Lemma get_stream_from_spec mx n type st :
  (n <= length (stream_array st.1))%nat ->
  match get_stream_from mx n type st with
  | (Some i, st') => exists s, (i < n)%nat /\ stream_array st.1 !! i = Some s /\ free type s /\
      (forall j s', (i < j < n)%nat -> stream_array st.1 !! j = Some s' -> ~ free type s') /\
      stream_array st'.1 = <[i := set_stream_state (ref_count s + 1) (current_devices s) s]> (stream_array st.1)
  | (None, st') => st' = st /\ forall j s, (j < n)%nat -> stream_array st.1 !! j = Some s -> ~ free type s
  end.
Proof.
  induction n as [|n IH]; intros Hn; cbn [get_stream_from]; [split; [done|lia]|].
  destruct (lookup_lt_is_Some_2 (stream_array st.1) n) as [s Hs]; [lia|]. rewrite Hs.
  specialize (IH ltac:(lia)).
  assert (Hskip : ~ free type s -> match get_stream_from mx n type st with
    | (Some i, st') => exists s, (i < S n)%nat /\ stream_array st.1 !! i = Some s /\ free type s /\
        (forall j s', (i < j < S n)%nat -> stream_array st.1 !! j = Some s' -> ~ free type s') /\
        stream_array st'.1 = <[i := set_stream_state (ref_count s + 1) (current_devices s) s]> (stream_array st.1)
    | (None, st') => st' = st /\ forall j s, (j < S n)%nat -> stream_array st.1 !! j = Some s -> ~ free type s
    end).
  { intros Hnf. destruct (get_stream_from mx n type st) as [[i|] st'].
    - destruct IH as (s0 & ? & ? & ? & Hj & ?). exists s0. split_and!; [lia|done|done| |done].
      intros j s' Hlt Hj'. destruct (decide (j = n)) as [->|]; [by simplify_eq|]. apply (Hj j); [lia|done].
    - destruct IH as [-> Hj]. split; [done|]. intros j s' Hlt Hj'.
      destruct (decide (j = n)) as [->|]; [by simplify_eq|]. apply (Hj j); [lia|done]. }
  destruct (open_stream_eq mx n st s Hs) as [Ho1 Ho2]. case_bool_decide as Ht.
  - destruct (Z_lt_le_dec (ref_count s) (max_ref_count s)) as [Hlt|Hge].
    + destruct (Ho1 Hlt) as [Hb Hst]. destruct (open_stream_l mx n st) as [b st']. cbn in *. subst b.
      exists s. split_and!; [lia|done|done|lia|done].
    + rewrite Ho2 by done. apply Hskip. intros [_ ?]. lia.
  - apply Hskip. by intros [? _].
Qed.

(** [get_stream] opens the last stream of the file that has the type the request
    asks for and can still be opened, counting one more reference to it; it returns
    null, changing nothing, exactly when there is none. *)
Theorem get_stream_choice (mx : mixer) (ms : audio_masks) (devices : Z) (pcm : bool) (st : state) :
  let type := wanted_type ms devices pcm in
  match get_stream mx ms devices pcm st with
  | (Some i, st') => exists s, stream_array st.1 !! i = Some s /\ free type s /\
      (forall j s', (i < j)%nat -> stream_array st.1 !! j = Some s' -> ~ free type s') /\
      stream_array st'.1 = <[i := set_stream_state (ref_count s + 1) (current_devices s) s]> (stream_array st.1)
  | (None, st') => st' = st /\ forall j s, stream_array st.1 !! j = Some s -> ~ free type s
  end.
Proof.
  intros type. unfold get_stream. fold type.
  pose proof (get_stream_from_spec mx (length (stream_array st.1)) type st ltac:(lia)) as Hs.
  destruct (get_stream_from mx (length (stream_array st.1)) type st) as [[i|] st'].
  - destruct Hs as (s & Hi & Hl & Hf & Hj & Hst). exists s. split_and!; [done|done| |done].
    intros j s' Hij Hj'. apply (Hj j); [|done]. split; [done|]. by eapply lookup_lt_Some.
  - destruct Hs as [-> Hj]. split; [done|]. intros j s Hj'. apply (Hj j); [|done].
    by eapply lookup_lt_Some.
Qed.

(** ** Volume *)

(** A range whose product with a percentage fits an [unsigned int]. *)
Definition control_ok (c : stream_control) : Prop :=
  0 <= sc_min c <= sc_max c /\ sc_max c < 2 ^ 32 /\ 99 * (sc_max c - sc_min c) < 2 ^ 32.

Lemma set_vol_ctl_range c percent l :
  control_ok c -> 0 <= percent <= 100 ->
  exists v, set_vol_ctl c percent l = l ++ [SetValue (sc_id c) (sc_index c) v] /\
    sc_min c <= v <= sc_max c.
Proof.
  intros ([H0 H1] & H2 & H3) Hp. unfold set_vol_ctl. rewrite (wrap_u32_id percent) by lia.
  eexists. split; [done|]. case_test; [lia|]. case_test; [lia|].
  rewrite (wrap_u32_id (sc_max c - sc_min c)) by lia.
  assert (Hq : 0 <= percent * (sc_max c - sc_min c) <= 99 * (sc_max c - sc_min c)) by nia.
  rewrite (wrap_u32_id (percent * _)) by lia.
  assert (0 <= percent * (sc_max c - sc_min c) / 100 <= sc_max c - sc_min c).
  { split; [apply Z.div_pos; lia|]. apply Z.div_le_upper_bound; nia. }
  rewrite wrap_u32_id; lia.
Qed.
Lemma reset_live file s : live 0 (reset_parser file s).
Proof.
  right. right. split; [|done]. split; cbn; try (by intros He%list_elem_of_singleton); [|done].
  by left.
Qed.

Lemma ps_ok_error r s : ps_ok s -> ps_ok (parse_set_error r s).
Proof. intros []. by split. Qed.

Lemma live_error r s depth : r <> 0 -> live depth (parse_set_error r s).
Proof. intros Hr. right. by left. Qed.

(** No handler opens or closes an element. *)
Lemma start_length e at_ s :
  match start_fn mx ids ms mixer_open ctl_range uninit e at_ s with
  | inl (r, s2) => length (stack s2) = length (stack s)
  | inr u => True
  end.
Proof.
  destruct e; cbn [start_fn];
    unfold parse_ctl_start, parse_path_start, parse_device_start, parse_stream_start,
      parse_enable_disable_start, parse_case_start, parse_usecase_start, parse_stream_ctl_start,
      parse_mixer_start, parse_codec_probe_start, parse_codec_case_start, parse_init_start, add_path_name, ret;
    repeat case_match; simplify_eq/=; try done; try (by destruct (cur_path s) as [[]|]).
Qed.

(** A control whose index is not a number. *)
Definition bad_ctl (e : sax) : Prop :=
  exists l at_, e = Start (lit "ctl") l /\ extract_attribs e_ctl l = Some at_ /\ bad_index at_.

Lemma section_start_live name l s depth :
  live depth s -> stopped s = false ->
  match parse_section_start mx ids ms mixer_open ctl_range uninit name l s with
  | inl s2 => live (S depth) s2
  | inr u => u = InvalidFree /\ bad_ctl (Start name l)
  end.
Proof.
  intros Hl Hst. unfold parse_section_start. case_test; [right; by left|].
  destruct Hl as [?|[?|[Hok Hlen]]]; [congruence|lia|].
  destruct (stack s) as [|top k] eqn:Hk; [done|].
  destruct (find_element (subelems top) name) as [e|] eqn:Hf; [|by apply live_error].
  apply List.find_some in Hf as [_ Hf]. apply andb_prop in Hf as [He Hn].
  apply bool_decide_eq_true in He, Hn.
  assert (Hc : (e :: (elem_index <$> stack s)) ∈ contexts).
  { rewrite Hk. apply context_push; [rewrite <- Hk; apply Hok|rewrite <- Hk; apply Hok|done]. }
  pose proof (context_length _ Hc) as Hcl. cbn [length] in Hcl. rewrite length_fmap, Hk in Hcl.
  rewrite !(proj2 (Nat.leb_gt MAX_PARSE_DEPTH _)) by (unfold MAX_PARSE_DEPTH; cbn [length] in *; lia).
  rewrite <- Hk.
  change (set_stack _ s) with (push e s).
  destruct (extract_attribs e l) as [at_|] eqn:Hat; [|by apply live_error].
  pose proof (start_ok e at_ s Hok Hc) as Hstart.
  pose proof (start_length e at_ (push e s)) as Hsl.
  destruct (start_fn mx ids ms mixer_open ctl_range uninit e at_ (push e s)) as [[r s2]|u].
  - destruct (decide (r = 0)) as [->|Hr]; [|by apply live_error].
    right. right. split; [by apply ps_ok_error, Hstart|]. cbn. rewrite Hsl. cbn. by rewrite Hk, Hlen.
  - destruct Hstart as (-> & -> & Hb). split; [done|]. rewrite Hn. by exists l, at_.
Qed.

Lemma section_end_live s depth :
  live (S depth) s -> stopped s = false ->
  match parse_section_end probe_line s with inl s2 => live depth s2 | inr u => False end.
Proof.
  intros Hl Hst. unfold parse_section_end. case_test; [right; by left|].
  destruct Hl as [?|[?|[Hok Hlen]]]; [congruence|lia|].
  destruct (stack s) as [|top [|below rest]] eqn:Hk; [done..|].
  pose proof (end_ok s top below rest Hok Hk) as Hend.
  destruct (end_fn probe_line (elem_index top) s) as [[r s2]|u]; [|done].
  right. right. split; [by apply ps_ok_error|]. cbn in *. lia.
Qed.
(* ===== verification/AudioHal.v ===== *)
(** * The audio HAL ([audio/audio_hw.c])

    The device and the streams AudioFlinger opens on it, over the configuration manager
    of [AudioRouting]: PCM and offload output, capture through PCM or a compressed
    channel, routing and use-case parameters, the voice trigger state machine.  Calls come
    one at a time, as the locks make them; no callback is registered, so offload streams
    block ([AudioAsync] has the other case).  tinyalsa, tinycompress, the resampler and
    the clock are arguments that may answer anything; every open, use and close of one
    of their handles is an event of the log.  A null dereference and a division by zero
    are the result [None].  What a read leaves in its buffer is only followed as far as
    whether it was overwritten with zeros. *)

From S2P Require Import Prelude.
From S2P Require Import CString.
From S2P Require Import AudioRouting.
From Stdlib Require Import Ascii.

Definition ENOMEM : Z := 12.
Definition EBUSY : Z := 16.
Definition EBADFD : Z := 77.
Definition ENOTSUP : Z := 95.

(** ** Constants *)

Definition OUT_PERIOD_SIZE_DEFAULT : Z := 256.
Definition OUT_PERIOD_COUNT_DEFAULT : Z := 4.
Definition OUT_CHANNEL_COUNT_DEFAULT : Z := 2.
Definition OUT_RATE_DEFAULT : Z := 44100.
Definition IN_PERIOD_SIZE_DEFAULT : Z := 256.
Definition IN_PERIOD_COUNT_DEFAULT : Z := 4.
Definition IN_CHANNEL_COUNT_DEFAULT : Z := 1.
Definition IN_RATE_DEFAULT : Z := 44100.
Definition IN_COMPRESS_BUFFER_SIZE_DEFAULT : Z := 1024.

Definition kVoiceTriggerStreamName : bytes := lit "voice trigger".
Definition kVoiceRecogStreamName : bytes := lit "voice recognition".

Inductive voice_state :=
| eVoiceNone | eVoiceTriggerIdle | eVoiceTriggerArmed | eVoiceTriggerFired
| eVoiceRecogIdle | eVoiceRecogArmed | eVoiceRecogFired | eVoiceRecogAudio | eVoiceRecogReArm.

(** Constants and inline functions of [system/audio.h] and [libaudioutils]. *)
Record audio_platform := mk_platform {
  masks : audio_masks;
  IN_BUILTIN_MIC_DEVICE : Z; SOURCE_VOICE_RECOGNITION : Z; FORMAT_MAIN_MASK : Z;
  FORMAT_MP3 : Z; FORMAT_AAC : Z; FORMAT_HE_AAC_V1 : Z; FORMAT_HE_AAC_V2 : Z; FORMAT_VORBIS : Z;
  is_linear_pcm : Z -> bool;
  bytes_per_sample : Z -> Z;
  stream_frame_size : Z -> Z -> Z;          (* of a format and a channel mask *)
  get_str : bytes -> bytes -> option bytes  (* [str_parms_get_str] *) }.

(** ** State *)

Record audio_config := mk_config { sample_rate_rq : Z; channel_mask_rq : Z; format_rq : Z }.

Record params := mk_params {
  format : Z; channel_mask : Z; channel_count : Z; sample_rate : Z; frame_size : Z;
  buffer_size : Z; latency : Z }.

Inductive codec := MP3 | AAC | HE_AAC | VORBIS.

(** The fields of [stream_out_compress]. *)
Record offload := mk_offload {
  started : bool; paused : bool; o_codec : option codec; encoder_delay : Z; encoder_padding : Z;
  refresh_gapless_meta : bool }.

(** Handles are numbers; a handle that is not valid any more and that the code does not
    look at is [None]. *)
Record out_stream := mk_out {
  o_hw : nat; o_standby : bool; o_handle : option nat; o_params : params; o_offload : offload }.

Record in_stream := mk_in {
  i_hw : option nat; i_standby : bool; i_handle : option nat; i_params : params; i_devices : Z;
  input_source : Z; last_read_ns : Z; i_resampler : bool }.

Record audio_device := mk_adev {
  mic_mute : bool; active_voice_control : option nat; voice_st : voice_state; voice_trig_mic : Z;
  global_stream : option nat; voice_trig_stream : option nat }.

(** Operations on an open handle. *)
Inductive use :=
| PcmWrite (frames : Z) | PcmRead (frames : Z) | Resample (frames : Z) | CreateResampler
| CompressWrite (bytes : Z) | CompressRead (bytes : Z) | CompressStart | CompressStop
| CompressPause | CompressResume | CompressNextTrack | CompressPartialDrain | CompressDrain
| CompressGapless (delay padding : Z) | CompressTstamp.

Inductive hal_event :=
| Open (h : nat) (pcm input : bool) (card device : Z)
| Close (h : nat)
| Use (h : nat) (u : use)
| Sleep (ns : Z).

Definition hal_log : Type := list hal_event.

(** What the libraries answer, given what was done: whether what was opened is ready,
    the result of an operation, the fragments of an offload channel, and the clock. *)
Record audio_env := mk_env {
  e_ready : hal_log -> bool; e_ret : hal_log -> Z; e_fragments : hal_log -> Z * Z;
  e_time : hal_log -> Z }.

(** Streams are numbered in the order they are opened; a closed one is [None]. *)
Record audio_hal := mk_hal {
  adev : audio_device; outs : list (option out_stream); ins : list (option in_stream);
  cfg : state; hlog : hal_log; next_handle : nat }.

(** ** Effects *)

Definition AM (A : Type) : Type := audio_hal -> option (A * audio_hal).
#[export] Instance AM_ret : MRet AM := fun A a st => Some (a, st).
#[export] Instance AM_bind : MBind AM := fun A B f m st =>
  match m st with Some (a, st') => f a st' | None => None end.

Definition aget : AM audio_hal := fun st => Some (st, st).
Definition askip : AM unit := mret tt.
Definition acrash {A} : AM A := fun _ => None.
Definition amodify (f : audio_hal -> audio_hal) : AM unit := fun st => Some (tt, f st).

Definition set_adev (d : audio_device) (st : audio_hal) : audio_hal :=
  mk_hal d (outs st) (ins st) (cfg st) (hlog st) (next_handle st).
Definition set_outs (os : list (option out_stream)) (st : audio_hal) : audio_hal :=
  mk_hal (adev st) os (ins st) (cfg st) (hlog st) (next_handle st).
Definition set_ins (l : list (option in_stream)) (st : audio_hal) : audio_hal :=
  mk_hal (adev st) (outs st) l (cfg st) (hlog st) (next_handle st).
Definition set_cfg (c : state) (st : audio_hal) : audio_hal :=
  mk_hal (adev st) (outs st) (ins st) c (hlog st) (next_handle st).
Definition set_hlog (l : hal_log) (n : nat) (st : audio_hal) : audio_hal :=
  mk_hal (adev st) (outs st) (ins st) (cfg st) l n.

Definition put_out (id : nat) (o : option out_stream) : AM unit :=
  amodify (fun st => set_outs (<[id := o]> (outs st)) st).
Definition put_in (id : nat) (i : option in_stream) : AM unit :=
  amodify (fun st => set_ins (<[id := i]> (ins st)) st).

Definition emit (e : hal_event) : AM unit :=
  amodify (fun st => set_hlog (hlog st ++ [e]) (next_handle st) st).

Definition set_handle (standby : bool) (h : option nat) (p : params) (o : out_stream) : out_stream :=
  mk_out (o_hw o) standby h p (o_offload o).
Definition set_offload (f : offload) (o : out_stream) : out_stream :=
  mk_out (o_hw o) (o_standby o) (o_handle o) (o_params o) f.
Definition set_started (b : bool) (f : offload) : offload :=
  mk_offload b (paused f) (o_codec f) (encoder_delay f) (encoder_padding f) (refresh_gapless_meta f).
Definition set_paused (b : bool) (f : offload) : offload :=
  mk_offload (started f) b (o_codec f) (encoder_delay f) (encoder_padding f) (refresh_gapless_meta f).
Definition set_gapless (d p : Z) (b : bool) (f : offload) : offload :=
  mk_offload (started f) (paused f) (o_codec f) d p b.
Definition set_sizes (buffer latency_ : Z) (p : params) : params :=
  mk_params (format p) (channel_mask p) (channel_count p) (sample_rate p) (frame_size p) buffer latency_.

■ ■ ■ ■

PROBLEM TO SOLVE
Using the entries above, return exactly the lines from the line with "(** ** Effects *)" to the line with "Definition askip : AM unit := mret tt.", counting both of those lines.

WRITTEN ANSWER
(** ** Effects *)

Definition AM (A : Type) : Type := audio_hal -> option (A * audio_hal).
#[export] Instance AM_ret : MRet AM := fun A a st => Some (a, st).
#[export] Instance AM_bind : MBind AM := fun A B f m st =>
  match m st with Some (a, st') => f a st' | None => None end.

Definition aget : AM audio_hal := fun st => Some (st, st).
Definition askip : AM unit := mret tt.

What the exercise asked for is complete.